◆ **Problem requirements**
In the material below, find every line containing "entryDataSize" and copy that line.
↓↓↓
Lemma offsets_chain_witness :
  ∃ buf off size,
    assembleIco twoImages = Some buf
    ∧ entryDataOffset buf 0 = Some 38%Z
    ∧ entryDataOffset buf 0 = Some off
    ∧ entryDataSize buf 0 = Some size
    ∧ entryDataOffset buf 1 = Some ((off + size) mod 4294967296)%Z.
Proof.
  destruct (offsets_chain twoImages) as (buf & Hbuf & Hfirst & Hnext).
  destruct (Hnext 0) as (off & size & Hoff & Hsize & Hoff'); [simpl; lia|].
  exists buf, off, size. repeat split; try assumption.
  apply Hfirst. simpl. lia.
Defined.

(** X8.  In a container below 2^32 bytes the payload of the last entry
    ends exactly where the file ends: the stored offset plus the stored
    size of the last record is the length of the returned buffer. *)
Theorem last_payload_ends_buffer (images : list Image) (i : nat) :
  S i = length images →
  (Z.of_nat (6 + 16 * length images + payloadSize images) < 4294967296)%Z →
  ∃ buf off size,
    assembleIco images = Some buf
    ∧ entryDataOffset buf i = Some off
    ∧ entryDataSize buf i = Some size
    ∧ (off + size)%Z = Z.of_nat (length buf).
Proof.
  intros Hlast Hlt.
  destruct (lookup_lt_is_Some_2 images i) as [img Hi]; [lia|].
  assert (Z.of_nat (length (container images)) < 4294967296)%Z as Hlt'
    by (rewrite length_container; lia).
  destruct (container_read_payload _ _ _ Hi Hlt')
    as (off & len & Hoff & Hlen & -> & -> & _).
  exists (container images), (Z.of_nat (payloadStart images i)),
    (Z.of_nat (length (data img))).
  split; [apply assembleIco_container|]. split; [done|]. split; [done|].
  rewrite length_container. unfold payloadStart.
  pose proof (payloadSize_take_S _ _ _ Hi) as Hsum.
  rewrite Hlast, take_ge in Hsum by lia. lia.
Qed.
↑↑↑
◆ **Solution to the exercise**
    ∧ entryDataSize buf 0 = Some size
    ∧ entryDataSize buf i = Some size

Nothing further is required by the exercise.